Walk2Campus Partnering With Longwood At 315 West Third St.
Published 4:43 pm Thursday, March 14, 2013
FARMVILLE – The Walk2Campus 315 West Third Street project is moving toward its scheduled July completion and Longwood University is ready to move in with it.
The Longwood Real Estate Foundation is buying the ground floor, with Walk2Campus student housing on the upper three floors, and will house its own office there in addition to leasing space to LU for the Longwood Center for Communication, Literacy and Learning and the Longwood Small Business Development Center (LCCLL).
The ground floor was originally intended as retail space but Walk2Campus Holdings founder and president, Matt King, and LU's Vice President for Administration and Finance, Ken Copeland, also the real estate foundation's executive director, believe the current plan is a perfect fit for the property which was once home to Newman Tire Company.
“The timing was very fortunate,” King told The Herald. “We had designed a mixed-use building and were just beginning the process of planning the ground floor for retail use. It turned out the LU Real Estate Foundation had a need for roughly the same square footage on a similar timeline-so it just worked out nicely.
“It took a few extra months to redesign the plans,” King explained, “but at the end we think it's a great use for the space and we're happy to have been in a position to make it work.”
Longwood is smiling, too.
Copeland said, “We just thought this was a hand-in-glove fit, a good fit for a whole lot of constituencies.”

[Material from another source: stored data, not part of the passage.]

(* ===== verification/RecvQueue.v ===== *)
(** * The receive queue of a package connection

    Models [BDTCore/Connection/PackageConnection/RecvQueue.imp.inl]: the
    acknowledged position, the out-of-order blocks that become the SACK list,
    and the application's receive buffers into which payloads are copied.
    The two critical sections of the file ([lockRecvBlock], [lockRecvStream])
    guard the two halves of the record; each operation below is the body of
    one call. *)

From S2P Require Import Prelude CInt.

(** ** Data *)

(** [RecvPackageType] of [BaseType.inl]. *)
Inductive RecvPackageType :=
  | RECV_PACKAGE_TYPE_NONE
  | RECV_PACKAGE_TYPE_OLD
  | RECV_PACKAGE_TYPE_OUT_OF_BUFFER
  | RECV_PACKAGE_TYPE_IN_ORDER
  | RECV_PACKAGE_TYPE_LOST_ORDER
  | RECV_PACKAGE_TYPE_PART.
#[export] Instance RecvPackageType_eq_dec : EqDecision RecvPackageType.
Proof. solve_decision. Defined.

Inductive RecvBlockRelativePos :=
  | RECV_BLOCK_RELATIVE_POS_PREV
  | RECV_BLOCK_RELATIVE_POS_INTERSECT
  | RECV_BLOCK_RELATIVE_POS_INCLUDE
  | RECV_BLOCK_RELATIVE_POS_NEXT.
#[export] Instance RecvBlockRelativePos_eq_dec : EqDecision RecvBlockRelativePos.
Proof. solve_decision. Defined.

(** A received range beyond the acknowledged position; [blk_id] is the address
    of the block, which [recvBlock.latest] may point to. *)
Record RecvBlock := mkBlock { blk_id : Z; blk_start : Z; blk_end : Z }.

(** A buffer of the application.  [rb_addr] is the pointer it passed and
    [rb_bytes] the memory behind it (applications hand over disjoint
    buffers); [rb_callback] names the callback and its user data. *)
Record RecvBuffer := mkBuffer {
  rb_addr : Z; rb_len : Z; rb_bytes : list Z;
  rb_start : Z; rb_end : Z; rb_callback : Z }.

Record RecvQueue := mkRQ {
  rq_ack : Z;                  (* recvBlock.ackStreamPos *)
  rq_latest : option Z;        (* recvBlock.latest *)
  rq_blocks : list RecvBlock;  (* recvBlock.blocks *)
  rq_fresh : Z;                (* the next address malloc returns for a block *)
  rq_read : Z;                 (* recvStream.readStreamPos *)
  rq_end : Z;                  (* recvStream.endStreamPos *)
  rq_buffers : list RecvBuffer (* recvStream.buffers *)
}.

Definition set_blocks (q : RecvQueue) (ack : Z) (latest : option Z) (bs : list RecvBlock)
    (fresh : Z) : RecvQueue :=
  mkRQ ack latest bs fresh (rq_read q) (rq_end q) (rq_buffers q).
Definition set_stream (q : RecvQueue) (rd en : Z) (bufs : list RecvBuffer) : RecvQueue :=
  mkRQ (rq_ack q) (rq_latest q) (rq_blocks q) (rq_fresh q) rd en bufs.

Definition RecvQueueCreate (streamPos : Z) : RecvQueue :=
  mkRQ streamPos None [] 1 streamPos streamPos [].

(** ** Blocks *)

Definition HelpRecvQueueMax (left right : Z) : Z := if left >? right then left else right.
Definition HelpRecvQueueMin (left right : Z) : Z := if left >? right then right else left.

(** The arithmetic is on [uint64_t]. *)
Definition RecvQueueRecvBlockCalcRelaPos (base other : RecvBlock) : RecvBlockRelativePos :=
  let maxOffset := u64 (HelpRecvQueueMax (blk_end base) (blk_end other)
                        - HelpRecvQueueMin (blk_start base) (blk_start other)) in
  let totallen := u64 (blk_end base - blk_start base + blk_end other - blk_start other) in
  let maxLen := HelpRecvQueueMax (u64 (blk_end base - blk_start base))
                                 (u64 (blk_end other - blk_start other)) in
  if maxOffset <=? totallen then
    if maxOffset =? maxLen then RECV_BLOCK_RELATIVE_POS_INCLUDE
    else RECV_BLOCK_RELATIVE_POS_INTERSECT
  else if blk_start other <? blk_start base then RECV_BLOCK_RELATIVE_POS_PREV
  else RECV_BLOCK_RELATIVE_POS_NEXT.

Definition touching (p : RecvBlockRelativePos) : bool :=
  match p with
  | RECV_BLOCK_RELATIVE_POS_INCLUDE | RECV_BLOCK_RELATIVE_POS_INTERSECT => true
  | _ => false
  end.

Definition RecvQueueRecvBlockNew (addr startStreamPos endStreamPos : Z) : RecvBlock :=
  mkBlock addr startStreamPos endStreamPos.

(** [if (queue->recvBlock.latest == block) latest = NULL] *)
Definition forget_latest (latest : option Z) (b : RecvBlock) : option Z :=
  if decide (latest = Some (blk_id b)) then None else latest.

Definition RecvQueueDeleteBlock (q : RecvQueue) (b : RecvBlock) : RecvQueue :=
  set_blocks q (rq_ack q) (forget_latest (rq_latest q) b)
    (filter (λ c, blk_id c ≠ blk_id b) (rq_blocks q)) (rq_fresh q).

(** [block] grown to cover [s, e) as well. *)
Definition grow_block (b : RecvBlock) (s e : Z) : RecvBlock :=
  mkBlock (blk_id b) (HelpRecvQueueMin (blk_start b) s) (HelpRecvQueueMax (blk_end b) e).

(** The list around a cursor block [b] is kept as the blocks before it, nearest
    first, and the blocks after it: [BfxListPrev] and [BfxListNext] are the
    heads of the two. *)
Fixpoint merge_next (latest : option Z) (b : RecvBlock) (suf : list RecvBlock)
    : option Z * RecvBlock * list RecvBlock :=
  match suf with
  | [] => (latest, b, [])
  | nb :: suf' =>
      if touching (RecvQueueRecvBlockCalcRelaPos b nb) then
        merge_next (forget_latest latest nb) (grow_block b (blk_start nb) (blk_end nb)) suf'
      else (latest, b, suf)
  end.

The ground floor of the 62,000-square foot building will become home to the LCCLL, which has been upstairs in the former Bank of America building at the corner of West Third and Main Street.

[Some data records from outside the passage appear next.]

Record pop_result (K : Z → Prop) (ack : Z) (force : bool) (qend rd : Z) (bufs popped : list RecvBuffer)
    (rd' : Z) (rest : list RecvBuffer) : Prop := {
  pr_split : (rb_addr <$> bufs) = (rb_addr <$> popped) ++ (rb_addr <$> rest);
  pr_read : rd ≤ rd' ≤ ack;
  pr_ok : bufs_ok rd' qend rest;
  pr_holds : holds K rd' rest;
  pr_bytes : mjoin (payload_of <$> popped) = slice rd rd';
  pr_full : force = false → Forall (λ b, rb_end b = rb_start b + rb_len b) popped;
  pr_more : match rest with
            | [] => True
            | b :: _ => (rd' + rb_len b ≤ ack → rb_end b ≠ rd' + rb_len b) ∧
                        (force = true → qend ≤ ack → rb_end b = 0)
            end
}.

(** Popping the first buffer leaves the others as the layout wants them. *)
Lemma pop_first K ack force qend rd b bs :
  0 ≤ rd ≤ ack → bufs_ok rd qend (b :: bs) → holds K rd (b :: bs) →
  (∀ p, p < ack → K p) →
  (rb_end b = rd + rb_len b ∧ rb_end b ≤ ack) ∨ (force = true ∧ rb_end b ≠ 0 ∧ qend ≤ ack) →
  rd < rb_end b ≤ ack ∧ bufs_ok (rb_end b) qend bs ∧ holds K (rb_end b) bs ∧
  payload_of (start_buffer b rd) = slice rd (rb_end b).
Proof.
  intros Hrd [(Hl & Hlen & Hend & Hq) Hok] HK Hack Hn.
  assert (Hpos : rd < rb_end b ≤ ack) by lia. split; [done|].
  assert (Hb : ∀ p, rd ≤ p < rb_end b → rb_bytes b !! Z.to_nat (p - rd) = Some (stream p)).
  { intros p Hp. specialize (HK p ltac:(lia) (Hack p ltac:(lia))). simpl in HK.
    destruct (Z.ltb_spec p (rd + rb_len b)); [|lia].
    destruct (Z.ltb_spec p (rb_end b)); [done|lia]. }
  assert (Hpay := payload_slice b rd ltac:(lia) Hb).
  destruct (decide (rb_end b = rd + rb_len b)) as [Hf|Hf].
  - rewrite Hf in *. split; [done|]. split; [|done]. intros p Hp Hk. specialize (HK p ltac:(lia) Hk). simpl in HK.
    destruct (Z.ltb_spec p (rd + rb_len b)); [lia|done].
  - (* a partial buffer is the last one with data *)
    assert (Hu : untouched bs).
    { destruct (touched_range _ _ _ Hok) as [?|Ht]; [done|]. exfalso.
      specialize (HK (rb_end b) ltac:(lia) (Hack (rb_end b) ltac:(lia))). simpl in HK.
      destruct (Z.ltb_spec (rb_end b) (rd + rb_len b)); [|lia].
      destruct (Z.ltb_spec (rb_end b) (rb_end b)); [lia|done]. }
    split; [by eapply untouched_ok|]. split; [|done]. intros p Hp Hk. exfalso.
    specialize (HK p ltac:(lia) Hk). simpl in HK.
    rewrite untouched_byte in HK by (done || lia).
    destruct (Z.ltb_spec p (rb_end b)); [lia|]. by destruct (p <? _).
Qed.

Lemma pop_loop_spec K ack force qend rd bufs :
  0 ≤ rd ≤ ack → bufs_ok rd qend bufs → holds K rd bufs → (∀ p, p < ack → K p) →
  ∃ popped rd' rest, pop_loop ack force qend rd bufs = Some (popped, rd', rest) ∧
    pop_result K ack force qend rd bufs popped rd' rest.
Proof.
  revert rd. induction bufs as [|b bs IH]; intros rd Hrd Hok HK Hack.
  { exists [], rd, []. split; [done|]. split; try done; try lia. simpl. by rewrite slice_nil. }
  cbn [pop_loop]. pose proof Hok as [(_ & _ & _ & Hq) _].
  rewrite (proj2 (Z.leb_le _ _) Hq). cbn [negb]. set (n := _ || _).
  destruct n eqn:En; unfold n in En; clear n.
  - assert (Hn : (rb_end b = rd + rb_len b ∧ rb_end b ≤ ack) ∨ (force = true ∧ rb_end b ≠ 0 ∧ qend ≤ ack)).
    { destruct force; lia. }
    destruct (pop_first K ack force qend rd b bs) as (Hp & Hok' & HK' & Hpay); try done.
    destruct (IH (rb_end b)) as (popped & rd' & rest & E & [Hs Hr Ho Hh Hby Hfull Hm]); try done; [lia|].
    rewrite E. exists (start_buffer b rd :: popped), rd', rest. split; [done|].
    split; try done; try lia.
    + rewrite !fmap_cons, Hs. done.
    + change (payload_of (start_buffer b rd) ++ mjoin (payload_of <$> popped) = slice rd rd').
      rewrite Hpay, Hby. apply slice_app. lia.
    + intros Hf. constructor; [simpl; naive_solver|by apply Hfull].
  - exists [], rd, (b :: bs). split; [done|]. split; try done; try lia.
    + by rewrite slice_nil.
    + destruct force; lia.
Qed.
End delivery.

(** ** Concurrent executions

    [RecvQueueWriteData] releases the stream lock before it takes the block
    lock, and [RecvQueuePopCompleteBuffers] reads the acknowledged position
    before it takes the stream lock.  The steps below are the critical
    sections; any number of threads interleaves them. *)

Record RQThreads := mkThreads {
  th_queue : RecvQueue;
  th_pending : list (Z * Z);        (* ranges saved, [UpdateStreamPos] still to run *)
  th_delivered : list RecvBuffer    (* buffers popped so far *)
}.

The LCCLL is an auditory clinic and performs language and hearing screenings and evaluations for school children all over Southside. The mission statement at its website declares its intention to be a caring community resource for children and families in southcentral Virginia, providing the highest level of service in professional speech-language, educational, and early intervention programs and to fully prepare Longwood students for their future careers as speech-language pathologists or educators, by providing focused field experiences.
“I think they serve eight or 10 counties out of that office and they've been renting that space for some time and what started us down this path was trying to find an alternative home for that clinic,” Copeland said of the process that will see the real estate foundation purchase the ground floor of the Walk2Campus building. “It had pretty well outgrown the space that it was in.”
Copeland said discussions with King began in January of 2012 “to talk about the possibility of leasing that ground floor space after it had come out in the paper that he was going to buy the Newman Tire building and build this structure there. So that's kind of what started it.”
Longwood's master plan includes building a new admissions office and the deal with Walk2Campus will allow the university to do so. During construction of a new building the admissions office will relocate to the converted residence on South Main that has been housing the small business development center and the real estate foundation.
“Those two offices will co-locate with the LCCLL in the West Third Street space so that will free up the space on the south end of campus, ultimately, for our new admission's office to be built,” Copeland said of the positive domino effect.
“We had to have space in order to-you've got to build something before you can move somebody out,” Copeland pointed out.
The new ground floor location for the LCCLL, meanwhile, will be much more accessible to those who use it.
“Some of the people, the children and the families of the folks that they serve, they're not ambulatory, so you've got to get them on an elevator or they have to navigate stairs…and the parking has never been great at that old Bank of America facility,” Copeland continued, “so we think it's a pretty good alternative and we're excited about that possibility and of course Matt will have all of the three floors upstairs are going to be student housing which will add to his bed space at Walk2Campus, but we thought it was a good idea. When we saw it advertised for the possibility of retail, did we really need more retail (space) in Farmville? I, personally, would rather see the retail spaces that are empty full before any new comes on line, so we just thought this was a hand-in-glove fit, a good fit for a whole lot of constituencies.”
Longwood is looking forward to students moving into the three residential floors in August for the 2013-14 academic year.
That timeline should be no difficulty, according to King, who heaps praise on those actually constructing the new building.
“We're excited about it. It remains on schedule for a July completion,” he pointed out…
“…Also, we can't say enough great things about English Construction and the subcontractors working on the site. A lot of folks are working extremely hard and have battled some challenging weather to keep the building on schedule for a July completion,” King enthused. “It's exciting to watch a building rise up, but it's important to realize that dreaming it up is the easy part-the folks who are working daily on the building deserve the real credit.”
Walk2Campus is proud, King said, to be in its ninth year operating a local business in Farmville.
“This building will be our biggest individual investment in Farmville so far, but to us it represents more than just bricks and mortar. A founding principal of Walk2Campus is that we have four customers: the students, their parents, the local town, and the local university. So our investments will work in the long run for our investors and lenders if we are serving all four customers,” King said, “in a deliberate and accountable fashion. One of the reasons we love this project is that it speaks to this founding principal.”